Feature

Albion in 100 objects: Episode three

Many and varied are the pieces of memorabilia, art and paraphernalia that the football club has gathered about itself over the years. Over the next season or three, we are going to select some of these, in no particular order nor importance, to help tell a tale of Throstles down the years. It’s not a definitive history, might at times be apocryphal and at others completely fabricated, but these odd shafts of light will give you a sense of who we are and where we came from. Confused? You will be…

Episode Three 

SILVER POT PRESENTED BY GRASSHOPPER CLUB ZURICH, 16 SEPTEMBER 1981

Some 37 years ago, almost to the day, we picked up a rare piece of silverware in Zurich, though, sadly, not for winning anything. 

Indeed, this little chalice that we brought home from the land of the cuckoo clock really signifies the beginning of the end of the glory days and the first truly significant step into the wilderness that engulfed us for nigh on 20 years. 

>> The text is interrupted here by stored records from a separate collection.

Definition requests_get (url : string) (params : gmap string pyval)
  : prog response :=
  requests_call {| req_method := GET; req_url := url; req_data := None;
                   req_json := None; req_params := Some params;
                   req_files := None |}.

(** Evaluating [msg.attachment]: a [Message] with an attachment
    opens the file; a [Glance] has no such attribute. *)
Definition eval_attachment (p : payload) : prog (option upload) :=
  match p with
  | MessageObj m => λ σ,
      (Message.attachment fs m,
       if Message.attachment_opens fs m then
         {| client := client σ; heap := heap σ; requests := requests σ;
            opened := opened σ ++ [Message._attachment m];
            stdout := stdout σ |}
       else σ)
  | GlanceObj _ =>
      raise (AttributeError "'Glance' object has no attribute 'attachment'")
  end.

(** [getattr(msg, "attachment", "")]: the default [""] (here [None])
    replaces an [AttributeError]. *)
Definition getattr_attachment (p : payload) : prog (option upload) := λ σ,
  match eval_attachment p σ with
  | (Raise (AttributeError _), σ') => (Ok None, σ')
  | other => other
  end.

(** [Client.verify_user] *)
Definition verify_user : prog response :=
  self ← get_self;
  r ← requests_post (_api_url self +:+ _api_verify self) None
         (Some (dict_of_items [ ("token", PyStr (api_token self));
                                ("user", PyStr (user_key self)) ])) None;
  body ← lift (resp_json r);
  status ← lift (getitem body "status");
  (if py_eq status (PyInt 1) then print "User is verified!"
   else print "User is not verified!");;
  mret r.

(** [Client.get_limits] *)
Definition get_limits : prog response :=
  self ← get_self;
  requests_get (_api_url self +:+ _api_limits self)
    (dict_of_items [ ("token", PyStr (api_token self)) ]).

(** [Client.send] *)
Definition send (msg : loc) : prog response :=
  self ← get_self;
  obj ← deref msg;
  let data :=
    dict_update
      (dict_of_items [ ("token", PyStr (api_token self));
                       ("user", PyStr (user_key self)) ])
      (payload_json obj) in
  att ← getattr_attachment obj;
  r ← match att with
      | None =>
          requests_post (_api_url self +:+ payload_api_callback obj)
            (Some data) None None
      | Some _ =>
          files ← eval_attachment obj;
          requests_post (_api_url self +:+ payload_api_callback obj)
            (Some data) None files
      end;
  assign msg (payload_set_response_data r obj);;
  put_self (set_last_message msg self);;
  mret r.

(** [Client.get_receipt]; [receipt] is [None] or a [str]. *)
Definition get_receipt (receipt : option string) : prog response :=
  self ← get_self;
  r ← match receipt with
      | None =>
          match last_message self with
          | None => raise (ValueError "No last message, please provide receipt!")
          | Some last =>
              obj ← deref last;
              sent ← match payload_response_data obj with
                     | Some sent => mret sent
                     | None =>
                         raise (AttributeError
                           "'NoneType' object has no attribute 'json'")
                     end;
              body ← lift (resp_json sent);
              id ← lift (getitem body "receipt");
              requests_get
                (_api_url self +:+ format1 (_api_receipts self) (py_str id))
                (dict_of_items [ ("token", PyStr (api_token self)) ])
          end
      | Some receipt =>
          requests_get
            (_api_url self +:+ format1 (_api_receipts self) receipt)
            (dict_of_items [ ("token", PyStr (api_token self)) ])
      end;
  body ← lift (resp_json r);
  ack ← lift (getitem body "acknowledged");
  print (format1 "Acknowledged: {}" (py_str ack));;
  mret r.
End Env.

End Client.

(** ** Example environment

    A small file system, MIME table and server, used to run the model on
    concrete inputs. *)

Module Example.

Definition fs (path : string) : open_result :=
  if String.eqb path "cat.png" then Opened
  else if String.eqb path "notes.txt" then Opened
  else NoSuchFile "[Errno 2] No such file or directory".

Definition guess_type (path : string) : option string :=
  if String.eqb path "cat.png" then Some "image/png"
  else if String.eqb path "notes.txt" then Some "text/plain"
  else None.

(** A text of 5000 characters. *)
Definition long_text : string := string_of_list_ascii (repeat "x"%char 5000).

(** The server accepts every request and hands out the receipt [r1]. *)
Definition accepted : response :=
  {| status_code := 200;
     resp_json := Ok (dict_of_items [ ("status", PyInt 1);
                                      ("receipt", PyStr "r1") ]) |}.

Definition http (earlier : list request) (rq : request) : result response :=
  Ok accepted.

(** The examples format no float. *)
Definition float_repr (f : spec_float) : string := "0.0".

(** [Message("test", title="Hi", timestamp=0.0)] *)
Definition hi : Message.t :=
  {| Message.message := "test"; Message.title := "Hi";
     Message._attachment := ""; Message._mime_test := None;
     Message.device := ""; Message.url := ""; Message.url_title := "";
     Message.priority := 0; Message.sound := "pushover";
     Message.timestamp := S754_zero false; Message.retry := 30;
     Message.expire := 10800; Message.response_data := None;
     Message._api_callback := "messages.json" |}.

(** [Message("test", sound="", timestamp=0.0)]: no optional text. *)
Definition bare : Message.t :=
  {| Message.message := "test"; Message.title := "";
     Message._attachment := ""; Message._mime_test := None;
     Message.device := ""; Message.url := ""; Message.url_title := "";
     Message.priority := 0; Message.sound := "";
     Message.timestamp := S754_zero false; Message.retry := 30;
     Message.expire := 10800; Message.response_data := None;
     Message._api_callback := "messages.json" |}.

(** A fresh client and one payload object, not yet sent. *)
Definition start : Client.state :=
  {| Client.client := Client.__init__ "user-key" "app-token";
     Client.heap := {[ 1%positive := MessageObj hi ]};
     Client.requests := []; Client.opened := []; Client.stdout := [] |}.

End Example.

(** ** Scenarios

    More states and servers to run the client on. *)

Module Scenario.

(** [Glance(title="Build", count=3, percent=40)] *)
Definition glance : Glance.t :=
  {| Glance.title := "Build"; Glance.text := ""; Glance.subtext := "";
     Glance.count := PyInt 3; Glance.percent := PyInt 40;
     Glance._api_callback := "glances.json"; Glance.response_data := None |}.

(** [Message("test", attachment="cat.png", timestamp=0.0)] *)
Definition cat : Message.t :=
  {| Message.message := "test"; Message.title := "";
     Message._attachment := "cat.png";
     Message._mime_test := Some (Some "image/png");
     Message.device := ""; Message.url := ""; Message.url_title := "";
     Message.priority := 0; Message.sound := "pushover";
     Message.timestamp := S754_zero false; Message.retry := 30;
     Message.expire := 10800; Message.response_data := None;
     Message._api_callback := "messages.json" |}.

(** The answer to a request for a receipt. *)
Definition acknowledged : response :=
  {| status_code := 200;
     resp_json := Ok (dict_of_items [ ("status", PyInt 1);
                                      ("acknowledged", PyInt 1) ]) |}.

(** The answer to a message that was no emergency: no receipt. *)
Definition plain : response :=
  {| status_code := 200;
     resp_json := Ok (dict_of_items [ ("status", PyInt 1);
                                      ("request", PyStr "q1") ]) |}.

(** A server that accepts what is posted and acknowledges receipts. *)
Definition http (earlier : list request) (rq : request) : result response :=
  match req_method rq with
  | POST => Ok Example.accepted
  | GET => Ok acknowledged
  end.

(** No connection. *)
Definition offline (earlier : list request) (rq : request)
  : result response :=
  Raise (RequestException "connection refused").

(** A file system on which nothing is found. *)
Definition no_files (path : string) : open_result :=
  NoSuchFile "[Errno 2] No such file or directory".

(** A fresh client, a message and a glance. *)
Definition two : Client.state :=
  {| Client.client := Client.__init__ "user-key" "app-token";
     Client.heap := <[2%positive := GlanceObj glance]>
                      {[ 1%positive := MessageObj Example.hi ]};
     Client.requests := []; Client.opened := []; Client.stdout := [] |}.

(** A fresh client and a message with an attachment. *)
Definition with_cat : Client.state :=
  {| Client.client := Client.__init__ "user-key" "app-token";
     Client.heap := {[ 1%positive := MessageObj cat ]};
     Client.requests := []; Client.opened := []; Client.stdout := [] |}.

(** A client whose last message was answered without a receipt. *)
Definition sent_plain : Client.state :=
  {| Client.client :=
       Client.set_last_message 1%positive
         (Client.__init__ "user-key" "app-token");
     Client.heap :=
       {[ 1%positive :=
            MessageObj (Message.set_response_data plain Example.hi) ]};
     Client.requests := []; Client.opened := []; Client.stdout := [] |}.

End Scenario.

(** ** Specification vocabulary *)

(** [stored] is [input] cut at [limit] characters: an initial segment of
    [input], the whole of it when it fits and exactly [limit] characters
    of it otherwise. *)
Definition truncated (limit : nat) (input stored : string) : Prop :=
  (∃ rest, input = stored +:+ rest)
  ∧ (String.length stored ≤ limit)%nat
  ∧ ((limit < String.length input)%nat → String.length stored = limit)
  ∧ ((String.length input ≤ limit)%nat → stored = input).

(** The attachments the constructor lets through: none, or a path that
    opens and is guessed to be a JPEG or PNG image. *)
Definition attachment_accepted (fs : string → open_result)
    (guess_type : string → option string) (attachment : string) : Prop :=
  attachment = ""
  ∨ (fs attachment = Opened
     ∧ (guess_type attachment = Some "image/jpeg"
        ∨ guess_type attachment = Some "image/png")).

(** What evaluating [obj.attachment] yields: the [files] of a Message when
    its file opens, and nothing for a Glance, which has no attachment. *)
Definition attachment_files (fs : string → open_result) (obj : payload)
    (files : option upload) : Prop :=
  match obj with
  | MessageObj m => Message.attachment fs m = Ok files
  | GlanceObj _ => files = None
  end.

(** The files [Client.send] opens: the attachment, once by the test for
    it and once more for the upload. *)
Definition opened_paths (files : option upload) : list string :=
  match files with
  | Some u => [upload_name u; upload_name u]
  | None => []
  end.

(** Python's truth value of an object. *)
Definition truthy (v : pyval) : bool :=
  match v with
  | PyNone => false
  | PyBool b => b
  | PyInt z => negb (z =? 0)
  | PyFloat f =>
      match f with S754_zero _ => false | _ => true end
  | PyStr s => negb (String.eqb s "")
  end.

(** A mapping without falsy values. *)
Definition omits_falsy (d : gmap string pyval) : Prop :=
  ∀ k v, d !! k = Some v → truthy v = true.

(** How a Glance stores a text argument: a string cut at 100 characters,
    and the empty string for an argument that is no string. *)
Definition glance_text (arg : pyval) (stored : string) : Prop :=
  match arg with
  | PyStr s => truncated 100 s stored
  | _ => stored = ""
  end.

(** [lo <= f <= hi] for a float [f], compared exactly. *)
Definition float_between (lo hi : Z) (f : spec_float) : Prop :=
  (float_cmp_Z f lo = Some Eq ∨ float_cmp_Z f lo = Some Gt)
  ∧ (float_cmp_Z f hi = Some Eq ∨ float_cmp_Z f hi = Some Lt).

(** The POST with which [Client.send] sends a payload. *)
Definition send_request (self : Client.t) (obj : payload)
    (files : option upload) : request :=
  {| req_method := POST;
     req_url := Client._api_url self +:+ payload_api_callback obj;
     req_data :=
       Some (dict_update
               (dict_of_items [ ("token", PyStr (Client.api_token self));
                                ("user", PyStr (Client.user_key self)) ])
               (payload_json obj));
     req_json := None; req_params := None; req_files := files |}.

(** The state a send leaves behind once the server has answered [r]. *)
Definition after_send (σ : Client.state) (msg : Client.loc) (obj : payload)
    (files : option upload) (r : response) : Client.state :=
  {| Client.client := Client.set_last_message msg (Client.client σ);
     Client.heap := <[msg := payload_set_response_data r obj]> (Client.heap σ);
     Client.requests :=
       Client.requests σ ++ [send_request (Client.client σ) obj files];
     Client.opened := Client.opened σ ++ opened_paths files;
     Client.stdout := Client.stdout σ |}.

(** The GET with which [Client.get_receipt] asks for the receipt [id]. *)
Definition receipt_request (self : Client.t) (id : string) : request :=
  {| req_method := GET;
     req_url :=
       Client._api_url self +:+ format1 (Client._api_receipts self) id;
     req_data := None; req_json := None;
     req_params :=
       Some (dict_of_items [ ("token", PyStr (Client.api_token self)) ]);
     req_files := None |}.

(** The POST with which [Client.verify_user] checks the credentials. *)
Definition verify_request (self : Client.t) : request :=
  {| req_method := POST;
     req_url := Client._api_url self +:+ Client._api_verify self;
     req_data := None;
     req_json :=
       Some (dict_of_items [ ("token", PyStr (Client.api_token self));
                             ("user", PyStr (Client.user_key self)) ]);
     req_params := None; req_files := None |}.

(** A state that differs from [σ] by requests and printed lines only. *)
Definition with_io (σ : Client.state) (new : list request)
    (out : list string) : Client.state :=
  {| Client.client := Client.client σ; Client.heap := Client.heap σ;
     Client.requests := Client.requests σ ++ new;
     Client.opened := Client.opened σ;
     Client.stdout := Client.stdout σ ++ out |}.

(** What a method that only asks the server may do to the state: issue at
    most one request and print at most one line.  A response it returns is
    the server's answer to the request it issued. *)
Definition asks_only (http : list request → request → result response)
    (method : Client.prog response) (σ : Client.state) : Prop :=
  ∃ new out,
    (method σ).2 = with_io σ new out
    ∧ (length new ≤ 1)%nat
    ∧ (length out ≤ 1)%nat
    ∧ ∀ r, (method σ).1 = Ok r →
           ∃ rq, new = [rq] ∧ http (Client.requests σ) rq = Ok r.

(** * Properties *)

(** ** Slicing *)

Section Slicing.
Implicit Types (s : string) (n : nat).

Lemma slice0_length s n :
  String.length (slice0 s n) = Nat.min n (String.length s).
Proof.
  unfold slice0. revert n.
  induction s as [|c s IH]; intros [|n]; simpl; auto.
Qed.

The UEFA Cup game with Grasshoppers of Zurich remains our last flirtation with European football and it was the dampest of squibs with which to end such an occasionally glorious relationship. 

As we headed over the Alps, the Albion was already in ferment. Manager Ron Atkinson had walked out on the club that summer, heading off to take over at Manchester United, in itself a hefty loss to the Baggies. But our woes did not end there for with the proverbial bulging chequebook, Atkinson was looking covetously in our direction and particularly towards the magnificent fulcrum of our team, Bryan Robson.

Robson was keen to go – as was his midfield colleague Remi Moses – and matters were further complicated by Albion’s need to fund the rebuilding of the Halfords Lane stand, making United’s gradually escalating offers look ever more enticing.

Essentially, the club concluded that Robson would remain at the Albion as long as we remained in the UEFA Cup and so he and Moses formed part of the squad that played in Zurich on that September evening. The game was far from disastrous as we held out for a 1-0 defeat in Switzerland, a scoreline that seemingly set up a humdinger of a second leg at The Hawthorns. 

That never materialised, for an Albion outfit that had won just one of its first seven league games was scratching around for form, demoralised by the storm raging around them and by the sword of Damocles that hung over them in Europe, Robson’s named etched onto the blade.

In short, it was a miserable night as Albion misfired and slumped to a 3-1 defeat, the consolation goal coming from the unlikely source of Alistair Robertson. Within days, Bryan Robson had been sold to Manchester United as part of a package deal with Moses as Albion broke one of football’s greatest commandments – don’t sell players unless you have something better to come in. We hadn’t and the rot had set in.